Un autre exemple est le plan de reconstruction des hôpitaux, actuellement mis en œuvre en Wallonie comme à Bruxelles. Il est l’opportunité pour la réduction du nombre de lits et le transfert du financement de ces lits vers d’autres types de services, ambulatoires ou intermédiaires. Ce plan pourrait également inclure le financement de l’infrastructure immobilière pour le secteur de l’ambulatoire.

7 Renforcer l’attractivité des métiers de première ligne de soins et la rétention des professionnels

La pénurie des soignants de première ligne est réelle.
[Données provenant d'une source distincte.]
(** * Prompt assembly of the Obyte audit driver ([questions.py])

    A shallow embedding of the module [questions.py]: the question store
    loader [get_questions], the subject catalog [questions_generator], and
    the three prompt renderers [question_format], [validation_format] and
    [question_generator], followed by the properties proved about them.

    Representation.  A Python [str] is a [string] holding the UTF-8 bytes of
    its text, so concatenation, equality and substring search are the
    byte-wise ones.  The module's global bindings are an explicit record
    threaded through every call, and a call ends by returning a value or by
    raising an exception. *)

From Stdlib Require Import Strings.String Strings.Ascii Lists.List.
From Stdlib Require Import Arith.PeanoNat ZArith.ZArith Bool.Bool Lia.
Import ListNotations.

Open Scope list_scope.
Open Scope string_scope.

(** ** Strings *)

(** The double quote character, as a one-character string. *)
Definition dq : string := String (ascii_of_nat 34) EmptyString.

(** The line feed character. *)
Definition LF : ascii := ascii_of_nat 10.

(** [join_nl ls] is Python's ["\n".join(ls)]: a triple-quoted literal that
    spans several source lines is the join of those lines. *)
Fixpoint join_nl (ls : list string) : string :=
  match ls with
  | [] => ""
  | [l] => l
  | l :: rest => l ++ String LF (join_nl rest)
  end.

(** [startswith p s] is Python's [s.startswith(p)]. *)
Fixpoint startswith (p s : string) : bool :=
  match p, s with
  | EmptyString, _ => true
  | String a p', String b s' => Ascii.eqb a b && startswith p' s'
  | String _ _, EmptyString => false
  end.

(** [str_in needle hay] is Python's [needle in hay]. *)
Fixpoint str_in (needle hay : string) : bool :=
  startswith needle hay ||
  match hay with
  | EmptyString => false
  | String _ hay' => str_in needle hay'
  end.

(** [find_all needle hay] lists the offsets at which [needle] starts in
    [hay], in increasing order (overlapping occurrences included). *)
Fixpoint find_all_from (pos : nat) (needle hay : string) : list nat :=
  (if startswith needle hay then [pos] else []) ++
  match hay with
  | EmptyString => []
  | String _ hay' => find_all_from (S pos) needle hay'
  end.

Definition find_all (needle hay : string) : list nat :=
  find_all_from 0 needle hay.
Lemma wp_get_idx {A} (l : list A) i (P : A -> Prop) :
  0 <= i < zlen l -> (forall v, l !! Z.to_nat i = Some v -> P v) -> wp (E := E) (get_idx l i) P.
Proof.
  intros Hi HP. unfold get_idx. destruct (lookup_lt_is_Some_2 l (Z.to_nat i)) as [v Hv].
  { unfold zlen in Hi. lia. }
  rewrite Hv. by apply HP.
Qed.

Lemma wp_get_slice {A} (l : list A) s e (P : list A -> Prop) :
  s <= e <= zlen l -> P (slice (Z.to_nat s) (Z.to_nat (e - s)) l) ->
  wp (E := E) (get_slice l s e) P.
Proof.
  intros H HP. unfold get_slice.
  destruct (Z.leb_spec s e), (Z.leb_spec e (zlen l)); try lia. done.
Qed.

Lemma wp_set_idx {A} (l : list A) i v (P : list A -> Prop) :
  i < zlen l -> P (<[Z.to_nat i := v]> l) -> wp (E := E) (set_idx l i v) P.
Proof. intros H HP. unfold set_idx. destruct (Z.ltb_spec i (zlen l)); [done | lia]. Qed.

Lemma wp_copy_from_slice {A} (l : list A) s e src (P : list A -> Prop) :
  s <= e <= zlen l -> zlen src = e - s -> P (splice (Z.to_nat s) src l) ->
  wp (E := E) (copy_from_slice l s e src) P.
Proof.
  intros H Hs HP. unfold copy_from_slice.
  destruct (Z.leb_spec s e), (Z.leb_spec e (zlen l)), (Z.eqb_spec (zlen src) (e - s)); lia || done.
Qed.
End Wp.

(** * Two runs of the same code

    [agree R m m']: both succeed with related results, or both fail in the
    same way. *)
Definition agree {E A B : Type} (R : A -> B -> Prop) (m : result E A) (m' : result E B) : Prop :=
  match m, m' with Ok a, Ok b => R a b | Err e, Err e' => e = e' | _, _ => False end.

Section Agree.
Context {E : Type}.
Implicit Types (A B : Type).

Lemma agree_bind {A A' B B'} (R : A -> A' -> Prop) (S : B -> B' -> Prop)
    (m : result E A) (m' : result E A') k k' :
  agree R m m' -> (forall a a', R a a' -> agree S (k a) (k' a')) ->
  agree S (rbind m k) (rbind m' k').
Proof. destruct m, m'; simpl; intros; subst; auto; contradiction. Qed.

Lemma agree_same {A B B'} (S : B -> B' -> Prop) (m : result E A) k k' :
  (forall a, m = Ok a -> agree S (k a) (k' a)) -> agree S (rbind m k) (rbind m k').
Proof. destruct m; simpl; auto. Qed.

Lemma agree_eq {A} (m m' : result E A) : agree eq m m' <-> m = m'.
Proof. destruct m, m'; simpl; split; intros; by simplify_eq. Qed.

Lemma agree_fail_if {A B} (S : A -> B -> Prop) c c' (e : E) m m' :
  c = c' -> (c = false -> agree S m m') ->
  agree S (fail_if c with e ;; m) (fail_if c' with e ;; m').
Proof. intros <-. destruct c; simpl; auto. Qed.
End Agree.

(** [wp_step] applies the rule of the head construct; [wp_use lem] uses a
    specification of the head computation. *)
Ltac wp_step :=
  lazymatch goal with
  | |- wp (rbind _ _) _ => apply wp_bind; cbv beta
  | |- wp (if _ then Err (Error _) else _) _ =>
      let Hc := fresh "Hc" in apply wp_fail_if; intros Hc; bools
  | |- wp (safe _) _ => let a := fresh "v" in let Hv := fresh "Hv" in apply wp_safe; intros a Hv
  | |- wp (ok_or _ (Error _)) _ =>
      let a := fresh "v" in let Hv := fresh "Hv" in apply wp_ok_or; intros a Hv
  | |- wp (map_err (trap_map _) _) _ => apply wp_trap_map
  | |- wp (Err (Error _)) _ => exact I
  | |- wp (Ok _) _ => cbn [wp]
  | |- wp (match ?x with pair _ _ => _ end) _ => destruct x
  end.
Ltac wp_steps := repeat wp_step.
Tactic Notation "wp_use" uconstr(lem) := eapply wp_mono; [apply lem | cbv beta].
Il est donc temps d’agir : Transformer la formation des soignants pour plus de pluridisciplinarité, plus de lien avec les réalités de terrain et beaucoup plus axée sur l’humain (par exemple : la sélection des étudiants ne doit pas se faire uniquement au niveau scientifique ; la formation doit comprendre un tronc commun interdisciplinaire et/ou des modules interdisciplinaires). Valoriser le financement des soignants de première ligne en harmonisant l’ambulatoire et l’hospitalier. Notamment, l’ensemble de la nomenclature doit être revue et particulièrement celle de de la profession infirmière. Egalement, réduire les écarts d’honoraires entre les médecins et notamment entre les généralistes et les spécialistes. Définir les rôles et tâches de chacun, entre la première et la deuxième ligne et entre acteurs de première ligne. Notamment, la revalorisation des fonctions de la profession infirmière en soins de santé primaires ainsi qu’un nouveau partage des tâches entre les infirmiers et les généralistes en première ligne vont dans ce sens. Favoriser les pratiques de groupe telles qu’organisées dans les maisons médicales, reconnaître le travail de coordination et soutenir les professionnels avec des fonctions administratives et de coordination afin d’améliorer les conditions de travail de soignants.

8 Améliorer et étendre le financement forfaitaire

Le financement forfaitaire pour les maisons médicales a été réformé en 2013 et il correspond davantage aux besoins de la population. Cependant, celui-ci est loin d’être parfait et il est primordial de poursuivre son amélioration. De plus, des critères doivent être définis pour les acteurs bénéficiant de ce mode de financement, afin de mieux garantir l’accès et la qualité des soins pour tous dans une logique non lucrative.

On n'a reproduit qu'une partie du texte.